## Task to complete
If a line in the records below contains the word "Hent", copy it out.

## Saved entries
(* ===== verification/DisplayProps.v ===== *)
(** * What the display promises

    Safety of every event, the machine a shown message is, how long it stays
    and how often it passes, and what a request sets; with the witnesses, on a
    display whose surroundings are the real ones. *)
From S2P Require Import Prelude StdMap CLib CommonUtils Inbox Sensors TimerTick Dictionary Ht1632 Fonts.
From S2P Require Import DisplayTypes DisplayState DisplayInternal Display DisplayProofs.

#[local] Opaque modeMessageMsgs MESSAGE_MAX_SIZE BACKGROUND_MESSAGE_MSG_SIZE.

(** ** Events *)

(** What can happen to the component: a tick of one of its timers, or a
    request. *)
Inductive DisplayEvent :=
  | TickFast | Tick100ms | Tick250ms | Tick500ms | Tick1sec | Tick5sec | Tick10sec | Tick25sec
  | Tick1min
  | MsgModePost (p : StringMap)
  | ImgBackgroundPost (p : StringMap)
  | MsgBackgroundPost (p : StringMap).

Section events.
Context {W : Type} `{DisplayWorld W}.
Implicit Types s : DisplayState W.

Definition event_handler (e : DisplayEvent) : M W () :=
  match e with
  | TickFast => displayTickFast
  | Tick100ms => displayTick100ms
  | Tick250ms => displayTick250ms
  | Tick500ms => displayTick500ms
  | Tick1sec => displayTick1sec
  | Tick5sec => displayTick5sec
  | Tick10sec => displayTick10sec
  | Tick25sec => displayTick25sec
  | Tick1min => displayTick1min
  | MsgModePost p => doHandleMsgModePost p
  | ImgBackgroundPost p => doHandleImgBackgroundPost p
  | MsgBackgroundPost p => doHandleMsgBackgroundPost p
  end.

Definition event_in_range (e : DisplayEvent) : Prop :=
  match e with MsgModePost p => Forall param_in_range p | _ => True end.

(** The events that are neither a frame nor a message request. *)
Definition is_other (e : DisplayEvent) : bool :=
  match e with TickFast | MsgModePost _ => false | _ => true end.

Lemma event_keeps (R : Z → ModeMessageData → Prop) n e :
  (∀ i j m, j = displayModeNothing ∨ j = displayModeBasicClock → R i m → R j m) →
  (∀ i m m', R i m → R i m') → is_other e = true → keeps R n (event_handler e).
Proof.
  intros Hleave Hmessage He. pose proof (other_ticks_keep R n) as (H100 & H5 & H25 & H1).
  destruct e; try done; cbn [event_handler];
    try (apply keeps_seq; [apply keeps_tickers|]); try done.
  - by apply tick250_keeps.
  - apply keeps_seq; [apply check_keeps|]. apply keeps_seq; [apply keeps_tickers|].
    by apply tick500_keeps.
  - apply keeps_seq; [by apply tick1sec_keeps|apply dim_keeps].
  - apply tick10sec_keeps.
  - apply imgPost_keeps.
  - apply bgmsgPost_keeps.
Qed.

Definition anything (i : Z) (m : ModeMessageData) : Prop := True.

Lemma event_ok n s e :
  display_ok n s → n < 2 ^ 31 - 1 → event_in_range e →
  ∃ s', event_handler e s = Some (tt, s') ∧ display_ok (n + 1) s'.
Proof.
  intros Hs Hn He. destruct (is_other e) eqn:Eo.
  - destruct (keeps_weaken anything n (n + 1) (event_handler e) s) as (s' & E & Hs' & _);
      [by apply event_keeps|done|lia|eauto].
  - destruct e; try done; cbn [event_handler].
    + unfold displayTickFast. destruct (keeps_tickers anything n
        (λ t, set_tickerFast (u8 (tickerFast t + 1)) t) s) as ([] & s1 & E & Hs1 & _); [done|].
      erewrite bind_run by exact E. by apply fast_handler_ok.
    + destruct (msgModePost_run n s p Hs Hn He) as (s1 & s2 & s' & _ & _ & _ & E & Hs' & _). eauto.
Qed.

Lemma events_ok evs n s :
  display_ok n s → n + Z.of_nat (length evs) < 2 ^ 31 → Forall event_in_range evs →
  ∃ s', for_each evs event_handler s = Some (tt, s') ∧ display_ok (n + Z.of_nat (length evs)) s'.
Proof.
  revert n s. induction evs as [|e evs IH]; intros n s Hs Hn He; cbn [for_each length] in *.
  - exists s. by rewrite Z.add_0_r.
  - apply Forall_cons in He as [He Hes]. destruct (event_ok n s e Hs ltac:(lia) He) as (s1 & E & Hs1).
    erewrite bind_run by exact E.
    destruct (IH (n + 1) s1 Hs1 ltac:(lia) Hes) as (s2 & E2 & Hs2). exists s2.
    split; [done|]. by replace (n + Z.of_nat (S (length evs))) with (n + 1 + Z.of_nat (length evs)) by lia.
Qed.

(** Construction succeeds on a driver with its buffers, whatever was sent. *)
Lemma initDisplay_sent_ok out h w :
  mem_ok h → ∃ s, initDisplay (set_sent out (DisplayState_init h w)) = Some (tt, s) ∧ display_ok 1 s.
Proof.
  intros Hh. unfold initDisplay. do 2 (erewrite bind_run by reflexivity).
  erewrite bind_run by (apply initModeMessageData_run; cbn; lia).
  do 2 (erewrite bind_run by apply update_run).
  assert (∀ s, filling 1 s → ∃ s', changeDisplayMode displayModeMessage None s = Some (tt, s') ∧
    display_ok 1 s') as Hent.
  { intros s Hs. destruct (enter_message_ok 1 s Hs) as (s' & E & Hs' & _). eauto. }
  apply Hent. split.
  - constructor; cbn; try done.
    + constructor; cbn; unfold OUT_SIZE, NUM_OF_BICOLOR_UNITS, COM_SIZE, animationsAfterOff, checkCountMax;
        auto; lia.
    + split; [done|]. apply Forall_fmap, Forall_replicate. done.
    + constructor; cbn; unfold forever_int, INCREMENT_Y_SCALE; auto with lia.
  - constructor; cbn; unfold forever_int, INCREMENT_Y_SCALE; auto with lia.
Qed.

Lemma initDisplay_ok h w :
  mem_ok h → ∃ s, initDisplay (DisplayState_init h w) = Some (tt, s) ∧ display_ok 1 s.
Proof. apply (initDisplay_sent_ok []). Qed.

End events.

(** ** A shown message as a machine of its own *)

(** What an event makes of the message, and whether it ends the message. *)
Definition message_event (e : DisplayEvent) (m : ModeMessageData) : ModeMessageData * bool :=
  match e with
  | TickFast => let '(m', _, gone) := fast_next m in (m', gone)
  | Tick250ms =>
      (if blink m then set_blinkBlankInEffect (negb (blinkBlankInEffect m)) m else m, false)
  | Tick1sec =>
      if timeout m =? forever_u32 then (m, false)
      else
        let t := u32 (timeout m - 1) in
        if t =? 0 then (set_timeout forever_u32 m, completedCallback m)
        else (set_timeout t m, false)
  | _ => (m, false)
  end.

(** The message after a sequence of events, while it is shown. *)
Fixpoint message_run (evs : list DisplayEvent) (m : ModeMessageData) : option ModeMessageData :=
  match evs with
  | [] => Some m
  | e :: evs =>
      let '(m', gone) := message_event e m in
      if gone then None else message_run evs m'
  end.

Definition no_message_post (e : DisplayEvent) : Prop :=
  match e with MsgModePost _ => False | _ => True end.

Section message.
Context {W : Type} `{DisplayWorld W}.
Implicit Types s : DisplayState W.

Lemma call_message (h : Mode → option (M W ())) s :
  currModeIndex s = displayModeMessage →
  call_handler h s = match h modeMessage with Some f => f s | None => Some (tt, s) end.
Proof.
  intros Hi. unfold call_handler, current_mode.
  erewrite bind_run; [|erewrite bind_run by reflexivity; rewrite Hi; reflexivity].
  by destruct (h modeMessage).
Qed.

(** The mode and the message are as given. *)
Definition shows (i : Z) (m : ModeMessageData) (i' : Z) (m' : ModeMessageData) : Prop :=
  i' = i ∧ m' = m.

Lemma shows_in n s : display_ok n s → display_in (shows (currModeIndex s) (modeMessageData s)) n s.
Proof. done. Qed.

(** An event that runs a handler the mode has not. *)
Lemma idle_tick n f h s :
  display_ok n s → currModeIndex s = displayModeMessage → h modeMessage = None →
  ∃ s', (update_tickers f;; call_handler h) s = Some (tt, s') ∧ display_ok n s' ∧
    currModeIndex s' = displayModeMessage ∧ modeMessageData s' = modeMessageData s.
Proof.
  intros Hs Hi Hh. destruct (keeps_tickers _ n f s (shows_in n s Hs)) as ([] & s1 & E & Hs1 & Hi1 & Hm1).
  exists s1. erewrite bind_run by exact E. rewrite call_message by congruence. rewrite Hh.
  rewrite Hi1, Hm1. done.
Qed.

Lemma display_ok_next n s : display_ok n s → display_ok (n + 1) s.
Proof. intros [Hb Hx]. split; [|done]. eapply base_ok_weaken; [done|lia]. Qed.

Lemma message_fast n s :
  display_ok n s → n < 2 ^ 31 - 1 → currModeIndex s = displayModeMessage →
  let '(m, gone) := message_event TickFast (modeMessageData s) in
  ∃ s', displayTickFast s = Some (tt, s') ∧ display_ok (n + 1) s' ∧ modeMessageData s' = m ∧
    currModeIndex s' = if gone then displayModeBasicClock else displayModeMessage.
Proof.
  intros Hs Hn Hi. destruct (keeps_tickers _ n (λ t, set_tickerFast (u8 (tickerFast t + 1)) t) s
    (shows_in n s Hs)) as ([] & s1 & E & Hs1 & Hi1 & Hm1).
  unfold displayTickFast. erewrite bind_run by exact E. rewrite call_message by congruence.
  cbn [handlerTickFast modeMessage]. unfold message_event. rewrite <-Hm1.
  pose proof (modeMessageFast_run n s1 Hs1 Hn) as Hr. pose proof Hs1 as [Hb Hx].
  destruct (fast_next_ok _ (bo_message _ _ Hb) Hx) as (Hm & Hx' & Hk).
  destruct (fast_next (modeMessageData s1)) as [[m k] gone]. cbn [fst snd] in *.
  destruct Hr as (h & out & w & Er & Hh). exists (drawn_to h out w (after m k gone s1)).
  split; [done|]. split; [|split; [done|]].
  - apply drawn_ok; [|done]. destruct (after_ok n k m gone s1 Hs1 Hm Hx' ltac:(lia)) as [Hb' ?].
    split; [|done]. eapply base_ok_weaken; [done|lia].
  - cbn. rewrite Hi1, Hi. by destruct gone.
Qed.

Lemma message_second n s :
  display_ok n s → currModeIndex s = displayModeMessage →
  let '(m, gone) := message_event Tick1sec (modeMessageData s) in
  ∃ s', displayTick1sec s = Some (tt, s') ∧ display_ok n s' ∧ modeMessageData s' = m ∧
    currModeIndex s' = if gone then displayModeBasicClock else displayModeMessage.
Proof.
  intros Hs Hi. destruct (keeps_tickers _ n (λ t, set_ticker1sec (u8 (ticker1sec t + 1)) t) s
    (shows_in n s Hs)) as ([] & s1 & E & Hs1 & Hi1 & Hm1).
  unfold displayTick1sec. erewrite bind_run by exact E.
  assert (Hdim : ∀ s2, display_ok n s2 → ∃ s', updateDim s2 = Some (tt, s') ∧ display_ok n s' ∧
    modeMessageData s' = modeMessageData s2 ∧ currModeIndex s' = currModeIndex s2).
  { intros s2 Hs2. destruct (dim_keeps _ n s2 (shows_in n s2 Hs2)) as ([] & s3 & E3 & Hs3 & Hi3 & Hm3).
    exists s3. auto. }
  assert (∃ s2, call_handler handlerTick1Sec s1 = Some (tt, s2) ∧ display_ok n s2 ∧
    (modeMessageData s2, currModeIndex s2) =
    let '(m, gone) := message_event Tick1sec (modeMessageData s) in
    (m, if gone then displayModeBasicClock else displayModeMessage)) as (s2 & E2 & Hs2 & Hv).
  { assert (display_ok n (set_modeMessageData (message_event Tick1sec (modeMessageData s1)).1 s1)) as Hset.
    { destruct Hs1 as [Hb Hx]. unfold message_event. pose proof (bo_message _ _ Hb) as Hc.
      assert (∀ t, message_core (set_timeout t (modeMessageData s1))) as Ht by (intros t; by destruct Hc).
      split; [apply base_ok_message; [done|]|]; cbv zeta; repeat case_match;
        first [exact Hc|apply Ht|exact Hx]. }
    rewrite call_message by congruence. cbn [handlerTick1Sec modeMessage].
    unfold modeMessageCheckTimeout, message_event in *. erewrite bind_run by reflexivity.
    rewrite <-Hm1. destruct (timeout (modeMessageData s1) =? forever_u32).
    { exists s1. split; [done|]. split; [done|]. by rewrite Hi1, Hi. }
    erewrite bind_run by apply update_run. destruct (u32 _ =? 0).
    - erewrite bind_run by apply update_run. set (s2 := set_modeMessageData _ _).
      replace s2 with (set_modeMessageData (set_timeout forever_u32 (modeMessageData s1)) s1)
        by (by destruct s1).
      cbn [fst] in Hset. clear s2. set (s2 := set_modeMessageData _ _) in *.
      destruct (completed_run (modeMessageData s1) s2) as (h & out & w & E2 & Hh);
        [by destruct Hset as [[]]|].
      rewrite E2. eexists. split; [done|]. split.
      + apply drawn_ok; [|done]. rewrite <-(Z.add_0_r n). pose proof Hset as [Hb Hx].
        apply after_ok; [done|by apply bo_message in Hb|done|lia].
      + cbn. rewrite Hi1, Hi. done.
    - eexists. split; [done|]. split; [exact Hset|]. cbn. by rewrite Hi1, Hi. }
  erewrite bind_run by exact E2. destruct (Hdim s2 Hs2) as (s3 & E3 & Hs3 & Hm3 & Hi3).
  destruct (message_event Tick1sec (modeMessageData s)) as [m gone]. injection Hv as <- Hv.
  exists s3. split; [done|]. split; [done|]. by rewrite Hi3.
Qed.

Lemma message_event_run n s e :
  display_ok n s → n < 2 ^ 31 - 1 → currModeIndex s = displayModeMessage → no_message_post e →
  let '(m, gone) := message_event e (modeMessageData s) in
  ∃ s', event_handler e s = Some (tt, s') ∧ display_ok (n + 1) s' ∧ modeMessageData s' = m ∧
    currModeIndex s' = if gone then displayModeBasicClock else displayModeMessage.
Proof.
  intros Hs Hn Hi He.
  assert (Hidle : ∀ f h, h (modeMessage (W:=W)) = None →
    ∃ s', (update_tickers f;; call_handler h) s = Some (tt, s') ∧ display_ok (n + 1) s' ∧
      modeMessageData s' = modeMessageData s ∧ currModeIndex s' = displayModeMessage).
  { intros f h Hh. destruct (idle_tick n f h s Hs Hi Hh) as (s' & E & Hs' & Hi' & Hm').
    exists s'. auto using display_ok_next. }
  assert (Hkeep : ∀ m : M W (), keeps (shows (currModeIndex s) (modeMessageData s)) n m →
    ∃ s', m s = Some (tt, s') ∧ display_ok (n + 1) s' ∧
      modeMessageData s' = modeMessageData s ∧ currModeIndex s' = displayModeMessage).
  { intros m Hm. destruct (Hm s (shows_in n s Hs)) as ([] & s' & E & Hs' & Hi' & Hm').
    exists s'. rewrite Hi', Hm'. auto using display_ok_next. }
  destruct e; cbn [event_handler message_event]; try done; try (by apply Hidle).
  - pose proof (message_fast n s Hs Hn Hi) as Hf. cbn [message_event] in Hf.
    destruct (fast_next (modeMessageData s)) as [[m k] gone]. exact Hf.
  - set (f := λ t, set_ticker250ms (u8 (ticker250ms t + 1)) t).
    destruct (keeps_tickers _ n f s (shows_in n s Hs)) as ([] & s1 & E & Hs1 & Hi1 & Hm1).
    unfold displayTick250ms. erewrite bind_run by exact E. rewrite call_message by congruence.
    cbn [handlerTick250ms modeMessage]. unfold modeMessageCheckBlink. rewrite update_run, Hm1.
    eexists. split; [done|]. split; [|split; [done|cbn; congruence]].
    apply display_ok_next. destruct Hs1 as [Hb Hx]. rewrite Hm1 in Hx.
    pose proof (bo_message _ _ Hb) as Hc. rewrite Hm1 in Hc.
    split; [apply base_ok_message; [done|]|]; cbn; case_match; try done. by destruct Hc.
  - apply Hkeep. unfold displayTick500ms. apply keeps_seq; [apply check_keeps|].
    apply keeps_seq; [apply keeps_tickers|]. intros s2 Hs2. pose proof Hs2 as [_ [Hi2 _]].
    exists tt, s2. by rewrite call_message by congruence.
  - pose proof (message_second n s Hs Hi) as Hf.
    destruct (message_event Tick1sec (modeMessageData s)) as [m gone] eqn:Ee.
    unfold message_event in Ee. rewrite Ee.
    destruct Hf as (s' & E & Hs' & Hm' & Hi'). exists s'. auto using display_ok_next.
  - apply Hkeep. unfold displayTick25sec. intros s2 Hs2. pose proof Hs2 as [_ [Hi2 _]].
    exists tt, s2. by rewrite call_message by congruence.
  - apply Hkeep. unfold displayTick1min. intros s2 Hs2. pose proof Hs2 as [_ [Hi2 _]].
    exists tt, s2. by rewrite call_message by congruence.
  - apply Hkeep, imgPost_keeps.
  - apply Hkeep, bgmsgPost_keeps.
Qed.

## Your solution
    display_ok 1 s') as Hent.
  apply Hent. split.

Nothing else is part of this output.